Inny głos: Te ograniczenia przyczyniają się jednak do ochrony krajobrazu. Nie zapominajmy o tym.
RPO: Musimy zatem zwrócić uwagę na potrzebę takiej zmiany ustawy, by te działki o charakterze rekreacyjnym dało się jednak sprzedać.
Problem zawiadomienia o wyrokach
Tymczasowo aresztowani, o ile nie są doprowadzani na ogłoszenie wyroku, nie mają jak zakomunikować adwokatowi w terminie, czy chcą apelacji. Sąd nie ma obowiązku informowania o wyroku. W praktyce to prowadzi do dodatkowej pracy i adwokatów i sądów (adwokaci nie mają wyjścia i zapowiadają apelację, po to by tym sposobem wywołać na czas reakcję swego klienta).

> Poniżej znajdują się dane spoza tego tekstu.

(** * Motion-control kernel of the 6-axis robot arm: model and properties

    Shallow embedding of the JavaScript controllers

    - [RobotController]  (src/backend/controllers/RobotController.js, lines 1-425)
    - [Kinematics]       (same file, lines 426-849)
    - [SafetyMonitor]    (src/backend/controllers/SafetyMonitor.js)
    - [MotionPlanner]    (src/unnamed/part_002)
    - [HandwritingEngine] (src/unnamed/part_001)

    Numbers.  A JavaScript number is modelled as a real number: literals
    such as [2.97] are the exact decimals, [Math.PI] is [PI], [Math.sqrt],
    [Math.cos], [Math.sin] are the real functions.  Infinities and NaN
    values stored in arrays are outside the model.  What is kept of
    NaN is the one way the code can meet it on well-formed data: reading an
    array past its end gives [undefined], which arithmetic turns into NaN
    and every comparison answers with [false].  Such a read is [None].

    Rounding.  The values the code computes are taken without their
    rounding, with two exceptions where the rounded result itself is
    compared or counted: the soft limits of the monitor
    ([limit.max - limit.margin]) and the sample count and sample times
    of the planner ([Math.ceil(duration / sampleTime)],
    [i * sampleTime]).  There every operation is followed by [JS.double],
    the rounding to the nearest binary64 number, ties to even.  Overflow
    to an infinity and a sample count beyond what an array can hold are
    outside the model.

    Objects.  The monitor holds a reference to the controller and writes
    its fields, so both live in one [System] record that every monitor
    method threads through.  [EventEmitter.emit] appends to a trace of
    events; the winston loggers only write files and are left out.
    [Date.now()] and [Math.random()] are inputs of the methods that call
    them. *)

From Stdlib Require Import Ascii String.
From Stdlib Require Import Reals Lra Psatz List Bool Arith NArith ZArith Lia.
From Stdlib Require Import RNsatz.
Import ListNotations.
Open Scope R_scope.

(* ================================================================== *)
(** * JavaScript numbers and arrays *)
(* ================================================================== *)

Module JS.

(** [x < y] and [x <= y] as the booleans JavaScript computes. *)
Definition Rltb (x y : R) : bool := if Rlt_dec x y then true else false.
Definition Rleb (x y : R) : bool := if Rle_dec x y then true else false.

(** The result of an expression that may involve [undefined]:
    [None] is NaN. *)
Definition num := option R.

Definition lift1 (f : R -> R) (a : num) : num :=
  match a with Some x => Some (f x) | None => None end.

Definition lift2 (f : R -> R -> R) (a b : num) : num :=
  match a, b with Some x, Some y => Some (f x y) | _, _ => None end.

(** Relational operators: every comparison with NaN is [false]. *)
Definition cmp (f : R -> R -> bool) (a b : num) : bool :=
  match a, b with Some x, Some y => f x y | _, _ => false end.

Definition lt (a b : num) : bool := cmp Rltb a b.
Definition gt (a b : num) : bool := cmp (fun x y => Rltb y x) a b.
Definition le (a b : num) : bool := cmp Rleb a b.
Definition ge (a b : num) : bool := cmp (fun x y => Rleb y x) a b.

(** [Math.abs], [Math.min], [Math.sqrt], [Math.pow(x, n)] for a literal
    natural [n], and the arithmetic operators, on possibly-NaN operands.
    The code modelled here divides by constants that are not zero. *)
Definition abs : num -> num := lift1 Rabs.
Definition min : num -> num -> num := lift2 Rmin.
Definition sub : num -> num -> num := lift2 Rminus.
Definition add : num -> num -> num := lift2 Rplus.
Definition mul : num -> num -> num := lift2 Rmult.
Definition div : num -> num -> num := lift2 Rdiv.
Definition pow (a : num) (n : nat) : num := lift1 (fun x => x ^ n) a.

(** [Math.atan2(y, x)], the angle of the point [(x, y)] in [(-PI, PI]]. *)
Definition atan2 (y x : R) : R :=
  if Rltb 0 x then atan (y / x)
  else if Rltb x 0 then
    (if Rleb 0 y then atan (y / x) + PI else atan (y / x) - PI)
  else if Rltb 0 y then PI / 2
  else if Rltb y 0 then - (PI / 2)
  else 0.

(** [Math.sqrt] of a negative number is NaN. *)
Definition sqrt (a : num) : num :=
  match a with
  | Some x => if Rltb x 0 then None else Some (R_sqrt.sqrt x)
  | None => None
  end.

(** *** Rounding to a double

    [exponent x] is the binary exponent of [x], not below that of the
    subnormal numbers; [ulp x] the spacing of the doubles around [x];
    [double x] the double nearest to [x], the one with the even mantissa
    when two are as near.  Values of magnitude [2^1024] and above, which
    round to an infinity, are outside the model. *)
Definition exponent (x : R) : Z :=
  Z.max (Int_part (ln (Rabs x) / ln 2)) (-1022).

Definition ulp (x : R) : R := powerRZ 2 (exponent x - 52).

Definition nearestEven (r : R) : Z :=
  let f := Int_part r in
  if Rltb (r - IZR f) (1 / 2) then f
  else if Rltb (1 / 2) (r - IZR f) then (f + 1)%Z
  else if Z.even f then f else (f + 1)%Z.

Definition double (x : R) : R := IZR (nearestEven (x / ulp x)) * ulp x.

(** [a[i]]: the element, or [undefined] past the end. *)
Definition get (a : list R) (i : nat) : num := nth_error a i.

(** [a[i] = v].  At [i = a.length] the array grows by one element.
    Farther out JavaScript leaves holes before the new element, which a
    list of numbers cannot hold: the write is then [None]. *)
Fixpoint set (a : list R) (i : nat) (v : R) : option (list R) :=
  match a, i with
  | [], O => Some [v]
  | [], S _ => None
  | _ :: a', O => Some (v :: a')
  | x :: a', S i' =>
      match set a' i' v with
      | Some r => Some (x :: r)
      | None => None
      end
  end.

End JS.

(** [Math.floor], [Math.round], [Math.ceil], [Math.max] and [Math.sign].
    The first three are given as integers; [Math.round] rounds halves
    up. *)
Module JSMath.

Definition floor (x : R) : Z := Int_part x.
Definition round (x : R) : Z := Int_part (x + 1 / 2).
Definition ceil (x : R) : Z := (- Int_part (- x))%Z.
Definition max : JS.num -> JS.num -> JS.num := JS.lift2 Rmax.

Definition sign (x : R) : R :=
  if JS.Rltb 0 x then 1 else if JS.Rltb x 0 then -1 else 0.

(** [x / y] where [y] may be zero: JavaScript then gives an infinity or
    NaN, neither of which is a real number, and the quotient is [None]. *)
Definition quotient (x y : R) : JS.num :=
  if Req_dec_T y 0 then None else Some (x / y).

End JSMath.

(* ================================================================== *)
(** * The matrices of mathjs *)
(* ================================================================== *)

(** The controllers use the mathjs library for dense matrices.  A matrix is
    its list of rows.  Every matrix the code builds has a literal shape
    (3x3, 4x4, 3x1, 6x6, 6x1), so reads are in range; a missing entry
    reads as [0].  [math.inv] is not modelled here: the functions that call
    it take it as a parameter that may throw ([None]). *)
Module Mathjs.

Definition Matrix := list (list R).

(** [M.get([i, j])]. *)
Definition get (M : Matrix) (i j : nat) : R := nth j (nth i M []) 0.

(** [math.identity(n)]. *)
Definition identity (n : nat) : Matrix :=
  map (fun i => map (fun j => if Nat.eqb i j then 1 else 0) (seq 0 n))
      (seq 0 n).

Definition dot (u v : list R) : R :=
  fold_right Rplus 0 (map (fun p => fst p * snd p) (combine u v)).

Definition column (M : Matrix) (j : nat) : list R :=
  map (fun row => nth j row 0) M.

Definition columns (M : Matrix) : list (list R) :=
  map (column M) (seq 0 (length (nth 0 M []))).

(** [math.multiply(A, B)] for two matrices. *)
Definition multiply (A B : Matrix) : Matrix :=
  map (fun row => map (dot row) (columns B)) A.

(** [math.multiply(A, k)] for a matrix and a number. *)
Definition scale (A : Matrix) (k : R) : Matrix :=
  map (map (fun v => v * k)) A.

(** [math.subtract(A, B)]. *)
Definition subtract (A B : Matrix) : Matrix :=
  map (fun p => map (fun q => fst q - snd q) (combine (fst p) (snd p)))
      (combine A B).

(** [M.set([i, j], v)]. *)
Definition set (M : Matrix) (i j : nat) (v : R) : Matrix :=
  map (fun p =>
         if Nat.eqb (fst p) i
         then map (fun q => if Nat.eqb (fst q) j then v else snd q)
                  (combine (seq 0 (length (snd p))) (snd p))
         else snd p)
      (combine (seq 0 (length M)) M).

(** [M.subset(math.index([0, 1, 2], [0, 1, 2]))]: the upper left 3x3
    block. *)
Definition block3 (M : Matrix) : Matrix :=
  map (fun i => map (fun j => get M i j) (seq 0 3)) (seq 0 3).

(** [M.subset(math.index([0, 1, 2], [0, 1, 2]), B)]: the upper left 3x3
    block replaced by [B]. *)
Definition setBlock3 (M B : Matrix) : Matrix :=
  map (fun p =>
         map (fun q =>
                if Nat.ltb (fst p) 3 && Nat.ltb (fst q) 3
                then get B (fst p) (fst q) else snd q)
             (combine (seq 0 (length (snd p))) (snd p)))
      (combine (seq 0 (length M)) M).

End Mathjs.

(* ================================================================== *)
(** * Kinematics *)
(* ================================================================== *)

Module Kinematics.

Import Mathjs.

(** One row of the modified DH table. *)
Record DH := { a : R; alpha : R; d : R; theta : R }.

Record Vec3 := { x : R; y : R; z : R }.
Record Euler := { rx : R; ry : R; rz : R }.
Record Pose := { position : Vec3; orientation : Euler }.

Section WithParameters.

(** [this.dhParams], set by the constructor. *)
Variable dhParams : list DH.

(** [math.inv]; [None] when it throws. *)
Variable inv : Matrix -> option Matrix.

(** [buildDHMatrix(a, alpha, d, theta)]. *)
Definition buildDHMatrix (a alpha d theta : R) : Matrix :=
  let ct := cos theta in
  let st := sin theta in
  let ca := cos alpha in
  let sa := sin alpha in
  [ [ct; - st; 0; a];
    [st * ca; ct * ca; - sa; - d * sa];
    [st * sa; ct * sa; ca; d * ca];
    [0; 0; 0; 1] ].

(** [poseToMatrix(pose)]. *)
Definition poseToMatrix (pose : Pose) : Matrix :=
  let '{| x := x; y := y; z := z |} := position pose in
  let '{| rx := rx; ry := ry; rz := rz |} := orientation pose in
  let Rx := [ [1; 0; 0];
              [0; cos rx; - sin rx];
              [0; sin rx; cos rx] ] in
  let Ry := [ [cos ry; 0; sin ry];
              [0; 1; 0];
              [- sin ry; 0; cos ry] ] in
  let Rz := [ [cos rz; - sin rz; 0];
              [sin rz; cos rz; 0];
              [0; 0; 1] ] in
  let R := multiply (multiply Rz Ry) Rx in
  let T := identity 4 in
  let T := setBlock3 T R in
  let T := set T 0 3 x in
  let T := set T 1 3 y in
  let T := set T 2 3 z in
  T.

(** [calculateWristCenter(targetMatrix)]; [None] when
    [this.dhParams[5]] is [undefined] and reading [.d] throws. *)
Definition calculateWristCenter (targetMatrix : Matrix) : option Vec3 :=
  let zVector := [ [get targetMatrix 0 2];
                   [get targetMatrix 1 2];
                   [get targetMatrix 2 2] ] in
  match nth_error dhParams 5 with
  | None => None
  | Some dh6 =>
      let d6 := d dh6 in
      let wristCenter :=
        subtract [ [get targetMatrix 0 3];
                   [get targetMatrix 1 3];
                   [get targetMatrix 2 3] ]
                 (scale zVector d6) in
      Some {| x := get wristCenter 0 0;
              y := get wristCenter 1 0;
              z := get wristCenter 2 0 |}
  end.

(** The argument [D] of the elbow angle in [solveFirstThreeJoints],
    from the planar radius [r], the height [z_rel] over the shoulder
    and the two link lengths. *)
Definition elbowArgument (r z_rel a2 d4 : R) : R :=
  (r * r + z_rel * z_rel - a2 * a2 - d4 * d4) / (2 * a2 * d4).

(** The body of the loop over [theta1_candidates]. *)
Definition solveForBase (wristCenter : Vec3) (dh1 dh2 dh3 : DH)
    (theta1 : R) : list (list R) :=
  let '{| x := x; y := y; z := z |} := wristCenter in
  let r := sqrt (x * x + y * y) in
  let z_rel := z - d dh1 in
  let a2 := a dh2 in
  let d4 := d dh3 in
  let D := elbowArgument r z_rel a2 d4 in
  if JS.Rltb 1 (Rabs D) then []   (* continue *)
  else
    let theta3_offset := JS.atan2 (sqrt (1 - D * D)) D in
    let theta3_candidates := [theta3_offset; - theta3_offset] in
    map (fun theta3 =>
           let k1 := a2 + d4 * cos theta3 in
           let k2 := d4 * sin theta3 in
           let theta2_base := JS.atan2 z_rel r in
           let theta2_offset := JS.atan2 k2 k1 in
           let theta2 := theta2_base - theta2_offset in
           [theta1; theta2; theta3; 0; 0; 0])
        theta3_candidates.

(** [solveFirstThreeJoints(wristCenter)]; [None] when a row of
    [this.dhParams] it reads is missing. *)
Definition solveFirstThreeJoints (wristCenter : Vec3)
  : option (list (list R)) :=
  let theta1_base := JS.atan2 (y wristCenter) (x wristCenter) in
  let theta1_candidates := [theta1_base; theta1_base + PI] in
  match nth_error dhParams 0, nth_error dhParams 1, nth_error dhParams 2
  with
  | Some dh1, Some dh2, Some dh3 =>
      Some (flat_map (solveForBase wristCenter dh1 dh2 dh3)
                     theta1_candidates)
  | _, _, _ => None
  end.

Sprawa osobistego sporu z wpływowymi politykami
Na spotkanie przyszedł też ksiądz Tomasz Jegierski (jest księdzem z diecezji w Kanadzie) z problemem nierozliczonej pożyczki dla ojca premiera Morawieckiego. Przedstawił sprawę publicznie i poskarżył się, że spotykają go obecnie groźby. Ksiądz opisał dziwne działania wobec niego i jego babci prowadzone wczesnym rankiem przez funkcjonariuszy ABW. Prokuratura sprawy zgłaszanej przez księdza nie podejmuje. W mediach sprawa ucichła.
RPO: Problem bierze się z tego, że policja nie reaguje w sposób bezstronny – wobec jednych jest aktywna, wobec innych – nie. Coś podobnego widać też w zachowaniu prokuratury: w jednych sprawach jest nadaktywna, w innych – milczy. To wszystko zaczyna mieć cechy działań motywowanych politycznie a nie dobrem śledztwa.
To wszystko znaczy, że my jako obywatele nie możemy liczyć na ochronę naszych praw.